Ou seja, os dirigentes do BE devem prestar atenção particular
a duas questões. Em primeiro lugar, é extremamente conveniente não assumirem o
seu sucesso eleitoral recente como algo de garantido, porque bastam algumas
asneiras para perderem metade dos votantes. Em segundo lugar, a sua recuperação
deve-se a terem deixado a atitude de mero protesto adolescente, para uma
atitude mais adulta, de querer contribuir para construir verdadeiras soluções,
pelo que um regresso ao modo anterior pode ser muito duramente penalizado.
Como já adivinharam, vem isto tudo a propósito do recente cartaz
do BE, sobre a adopção dos casais do mesmo sexo.

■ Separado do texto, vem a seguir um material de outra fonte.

(** * Further properties *)

(** ** The candidate and the returned move *)

(** What [choose] returns, whatever the legal-move list holds: a move is
    returned exactly when it is the candidate of the reply text, is listed
    and is not the empty string. *)
Lemma choose_some_iff (legal : list jsstring) (r m : jsstring) :
  choose legal r = Some m
  <-> extract_choice r = Some m /\ m ∈ legal /\ m <> [].
Proof.
  unfold choose, find_choice.
  destruct (extract_choice r) as [c|]; cbn.
  - rewrite find_string_equal. case_decide as Hin; cbn.
    + destruct c as [|unit c]; cbn.
      * split; [discriminate | now intros ([= <-] & _ & Hne)].
      * split; [intros [= <-]; now repeat split | now intros ([= <-] & _)].
    + split; [discriminate | now intros ([= <-] & Hm & _)].
  - split; [discriminate | now intros ([=] & _)].
Qed.

(** The candidate is one of the pieces of the trimmed text. *)
Lemma extract_choice_piece (r c : jsstring) :
  extract_choice r = Some c ->
  In c (split_space (trim r)) /\ includes_period c = false.
Proof.
  unfold extract_choice. intros Hhead.
  apply head_Some_elem_of, list_elem_of_In, filter_In in Hhead.
  destruct Hhead as [Hin Hkeep].
  split; [exact Hin | now apply negb_true_iff].
Qed.

(** X1.  The candidate holds neither a space nor a period. *)
Theorem extract_choice_plain (r c : jsstring) :
  extract_choice r = Some c -> ~ In SPACE c /\ ~ In PERIOD c.
Proof.
  intros Hc. apply extract_choice_piece in Hc as [Hin Hperiod]. split.
  - pose proof (split_space_no_space (trim r)) as Hall.
    rewrite List.Forall_forall in Hall. now apply Hall.
  - intros Hdot. apply includes_period_spec in Hdot. congruence.
Qed.

(** X2.  Whitespace around the reply text does not change the candidate. *)
Theorem extract_choice_padding (pre r post : jsstring) :
  Words.all_whitespace pre -> Words.all_whitespace post ->
  trim (pre ++ r ++ post) = trim r
  /\ extract_choice (pre ++ r ++ post) = extract_choice r.
Proof.
  intros Hpre Hpost.
  assert (Htrim : trim (pre ++ r ++ post) = trim r).
  { symmetry. apply trimmed_unique.
    destruct (trim_trimmed r) as (p1 & p2 & Hr & Hp1 & Hp2 & Hends).
    exists (pre ++ p1), (p2 ++ post). repeat split.
    - rewrite Hr at 1. now rewrite <- !app_assoc.
    - now apply Forall_app.
    - now apply Forall_app.
    - apply Hends.
    - apply Hends. }
  split; [exact Htrim|]. unfold extract_choice. now rewrite Htrim.
Qed.

(** ** What the page keeps *)

Section Keeps.
Context `{Engine : ChessEngine}.

Lemma tame_bind {A B : Type} (p : Prog A) (f : A -> Prog B) :
  tame p -> (forall a, tame (f a)) -> tame (bind p f).
Proof.
  intros Hp. revert B f.
  induction Hp as [A a|A msg|A X o k Ho _ IH|A r k _ IH|A r k _ IH
                  |A child k Hchild _ _ IH]; intros B f Hf; cbn.
  - apply Hf.
  - constructor.
  - constructor; [exact Ho|]. intros x. now apply IH.
  - constructor. intros x. now apply IH.
  - constructor. intros x. now apply IH.
  - constructor; [exact Hchild|]. now apply IH.
Qed.

Lemma tame_call {X : Type} (o : op X) : tame_op o -> tame (call o).
Proof. intros Ho. constructor; [exact Ho|]. intros x. constructor. Qed.

Lemma tame_chatCompletionsQuery model g system prompt :
  tame (chatCompletionsQuery model g system prompt).
Proof.
  unfold chatCompletionsQuery.
  apply tame_bind; [now apply tame_call|]. intros possibleMoves.
  apply tame_bind; [now apply tame_call|]. intros over.
  apply tame_bind.
  { destruct over; [constructor | now apply tame_call]. }
  intros ended. destruct (_ || _); [constructor|].
  apply tame_bind; [now apply tame_call|]. intros pgn_text.
  constructor. intros [response_content|]; cbn; [|constructor].
  destruct (truthy response_content); constructor.
Qed.

Lemma tame_completionsQuery model g prompt :
  tame (completionsQuery model g prompt).
Proof.
  unfold completionsQuery.
  apply tame_bind; [now apply tame_call|]. intros possibleMoves.
  apply tame_bind; [now apply tame_call|]. intros over.
  apply tame_bind.
  { destruct over; [constructor | now apply tame_call]. }
  intros ended. destruct (_ || _); [constructor|].
  apply tame_bind; [now apply tame_call|]. intros pgn_text.
  constructor. intros response_content. constructor.
Qed.

Lemma tame_movePiece env m : tame (movePiece env m).
Proof.
  unfold movePiece.
  apply tame_bind; [now apply tame_call|]. intros gameCopy.
  apply tame_bind; [now apply tame_call|]. intros result.
  apply tame_bind; [now apply tame_call|]. intros _. constructor.
Qed.

Lemma tame_autoPlayAfter env returned :
  retryCount env <= 3 -> tame (autoPlayAfter env returned).
Proof.
  intros Hcount. unfold autoPlayAfter.
  destruct (move_or_null returned) as [san|].
  - apply tame_bind; [now apply tame_call|]. intros _.
    apply tame_bind; [now apply tame_call|]. intros _.
    apply tame_bind; [apply tame_movePiece|]. intros _.
    apply tame_bind; [now apply tame_call|]. intros _. constructor.
  - destruct (N.ltb_spec (retryCount env) 3) as [Hlt|Hge].
    + apply tame_bind; [apply tame_call; cbn; lia|]. intros _.
      apply tame_bind; [now apply tame_call|]. intros _. constructor.
    + apply tame_bind; [now apply tame_call|]. intros _.
      apply tame_bind; [now apply tame_call|]. intros _.
      now apply tame_call.
Qed.

Lemma tame_autoPlay env : retryCount env <= 3 -> tame (autoPlay env).
Proof.
  intros Hcount. unfold autoPlay.
  apply tame_bind; [now apply tame_call|]. intros live.
  destruct (negb live); [constructor|].
  apply tame_bind; [now apply tame_call|]. intros side. cbn zeta.
  apply tame_bind; [|intros returned; now apply tame_autoPlayAfter].
  destruct (useChatCompletions _);
    [apply tame_chatCompletionsQuery | apply tame_completionsQuery].
Qed.

Lemma tame_makeMove env : tame (makeMove env).
Proof.
  unfold makeMove, makeChatCompletionsMove, makeCompletionsMove.
  destruct (useChatCompletions (model env)).
  - apply tame_bind; [apply tame_chatCompletionsQuery|]. intros returned.
    destruct (move_or_null returned); [|now apply tame_call].
    apply tame_bind; [now apply tame_call|]. intros _.
    apply tame_bind; [apply tame_movePiece|]. intros _. constructor.
  - apply tame_bind; [apply tame_completionsQuery|]. intros returned.
    destruct (move_or_null returned); [|now apply tame_call].
    apply tame_bind; [now apply tame_call|]. intros _.
    apply tame_bind; [apply tame_movePiece|]. intros _. constructor.
Qed.

Lemma tame_onDrop env sourceSquare targetSquare piece :
  tame (onDrop env sourceSquare targetSquare piece).
Proof.
  unfold onDrop. apply tame_bind; [apply tame_movePiece|].
  intros [realized|]; [|constructor].
  apply tame_bind; [now apply tame_call|]. intros _.
  constructor; [apply tame_makeMove | constructor].
Qed.

Lemma tame_resetBoard env : tame (resetBoard env).
Proof.
  unfold resetBoard.
  apply tame_bind; [now apply tame_call|]. intros fresh.
  apply tame_bind; [now apply tame_call|]. intros _. now apply tame_call.
Qed.

Lemma tame_setGameStateFromPGN env text : tame (setGameStateFromPGN env text).
Proof.
  unfold setGameStateFromPGN.
  apply tame_bind; [now apply tame_call|]. intros gameCopy.
  apply tame_bind; [now apply tame_call|]. intros isLoaded.
  destruct (negb isLoaded); [now apply tame_call|].
  apply tame_bind; [now apply tame_call|]. intros _.
  apply tame_bind; [now apply tame_call|]. intros again. now apply tame_call.
Qed.


Lemma carried_refl st : carried st st.
Proof. unfold carried. split_and!; (reflexivity || lia). Qed.

Lemma carried_trans st1 st2 st3 :
  carried st1 st2 -> carried st2 st3 -> carried st1 st3.
Proof.
  intros (Hr & He & Hn) (Hr' & He' & Hn').
  unfold carried. split_and!; (congruence || lia).
Qed.

Lemma perform_orderly {X : Type} (o : op X) (st : State) :
  tame_op o -> orderly st ->
  orderly (snd (perform o st)) /\ carried st (snd (perform o st)).
Proof.
  intros Ho (Hcount & Hclosures & Htimers & Hwaiting & Hrequests).
  destruct o; cbn in Ho |- *; try contradiction.
  all: split; [|unfold carried; split_and!; cbn; (reflexivity || lia)].
  all: unfold orderly; split_and!; cbn; try assumption.
  - apply Forall_app. split; [assumption|]. now repeat constructor.
  - apply Forall_app. split.
    + eapply Forall_impl; [exact Htimers|]. cbn. intros t Ht. lia.
    + repeat constructor; cbn; lia.
Qed.

Lemma settle_orderly (r : Outcome unit) :
  orderly (outcome_state r) ->
  (forall w st', r = Suspended w st' -> tame_waiting w) ->
  orderly (settle r) /\ carried (outcome_state r) (settle r).
Proof.
  intros Hst Hw. destruct r as [a st|msg st|w st]; cbn in *;
    try (split; [assumption | apply carried_refl]).
  destruct Hst as (Hcount & Hclosures & Htimers & Hwaiting & Hrequests).
  split; [|unfold carried; split_and!; cbn; (reflexivity || lia)].
  unfold orderly; split_and!; cbn; try assumption.
  - apply Forall_app. split; [assumption|].
    repeat constructor; cbn. now apply (Hw w st).
  - apply Forall_app. split.
    + eapply Forall_impl; [exact Hrequests|]. cbn. intros e He. lia.
    + repeat constructor; cbn; lia.
Qed.

Lemma run_tame {A : Type} (p : Prog A) :
  tame p ->
  forall st, orderly st ->
    orderly (outcome_state (run p st))
    /\ carried st (outcome_state (run p st))
    /\ (forall w st', run p st = Suspended w st' -> tame_waiting w).
Proof.
  induction 1 as [A a|A msg|A X o k Ho Hk IH|A r k Hk _|A r k Hk _
                 |A child k Hchild IHchild Hk IHk]; intros st Hst; cbn.
  - split; [assumption|]. split; [apply carried_refl | discriminate].
  - split; [assumption|]. split; [apply carried_refl | discriminate].
  - destruct (perform_orderly o st Ho Hst) as [Hst' Hcarried].
    destruct (IH (fst (perform o st)) _ Hst') as (Hend & Hcarried' & Hw).
    split; [exact Hend|]. split; [|exact Hw].
    eapply carried_trans; eassumption.
  - split; [assumption|]. split; [apply carried_refl|].
    intros w st' [= <- _]. exact Hk.
  - split; [assumption|]. split; [apply carried_refl|].
    intros w st' [= <- _]. exact Hk.
  - destruct (IHchild st Hst) as (Hend & Hcarried & Hw).
    destruct (settle_orderly _ Hend Hw) as [Hsettled Hcarried'].
    destruct (IHk _ Hsettled) as (Hend' & Hcarried'' & Hw').
    split; [exact Hend'|]. split; [|exact Hw'].
    eapply carried_trans; [|exact Hcarried''].
    eapply carried_trans; eassumption.
Qed.

Lemma Forall_drop_id {V : Type} (P : nat * V -> Prop) (id : nat)
    (l : list (nat * V)) :
  Forall P l -> Forall P (drop_id id l).
Proof.
  unfold drop_id. rewrite !List.Forall_forall. intros Hl x Hx.
  apply filter_In in Hx. now apply Hl.
Qed.

Lemma drop_id_fresh {V : Type} (id : nat) (l : list (nat * V)) (v : V) :
  Forall (fun entry => (fst entry < id)%nat) l ->
  drop_id id (l ++ [(id, v)]) = l.
Proof.
  intros Hl. apply (find_id_fresh id l v).
  eapply Forall_impl; [exact Hl|]. cbn. intros e He. lia.
Qed.

(** The effects restore the agreement of ref, flag and effect timer. *)
Lemma commit_settled (before st : State) :
  settled before -> orderly st -> carried before st ->
  settled (commit before st).
Proof.
  intros (_ & Href & Heffect) Hst (Hr & He & Hn).
  destruct Hst as (Hcount & Hclosures & Htimers & Hwaiting & Hrequests).
  unfold commit. case_bool_decide as Hflag.
  - split; [unfold orderly; now split_and!|]. split; [congruence|].
    rewrite He. destruct (effectTimeoutId before) as [id|].
    + destruct Heffect as [Hon Hid]. split; [congruence | lia].
    + congruence.
  - assert (Hdrop : forall id,
        Forall (fun t => retryCount (snd t) <= 3) (drop_id id (timers st))
        /\ Forall (fun t => (fst t < next_timer st)%nat) (drop_id id (timers st)))
      by (intros id; split; now apply Forall_drop_id).
    assert (Hup : forall l : list (nat * Env),
        Forall (fun t => (fst t < next_timer st)%nat) l ->
        Forall (fun t => (fst t < S (next_timer st))%nat) l)
      by (intros l Hl; eapply Forall_impl; [exact Hl|]; cbn; intros; lia).
    unfold effects, autoPlayEffect, autoPlayEffectCleanup, refEffect.
    destruct (effectTimeoutId st) as [id|] eqn:Hid;
      destruct (isAutoPlay (cells st)) eqn:Hon; cbn.
    all: unfold settled, orderly; cbn; rewrite ?Hon; split_and!;
      try assumption; try reflexivity; try lia.
    all: try apply (Hdrop id).
    all: try (apply Forall_app; split;
              [try apply (Hdrop id); try apply Hup; try apply (Hdrop id);
               try assumption
              |repeat constructor; cbn; (assumption || lia)]).
Qed.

O cartaz é de um mau gosto
atroz e tem uma mensagem ridícula.
Antes de mais, devo dizer que concordo genericamente com a
lei recém aprovada. Anteriormente, se um casal de (bons) pediatras se
candidatasse à adopção de uma criança, ficaria provavelmente num dos lugares
mais favoráveis, caso fosse heterossexual, mas ficaria impossibilitado de
concorrer se o casal fosse homossexual. Isto parece-me carecer de sentido. Que
haja discriminação na aplicação da lei, será talvez inevitável, agora que haja
discriminação na própria lei, sem conhecer as pessoas em concreto, as suas
competências emocionais em particular, isso parece-me uma violência.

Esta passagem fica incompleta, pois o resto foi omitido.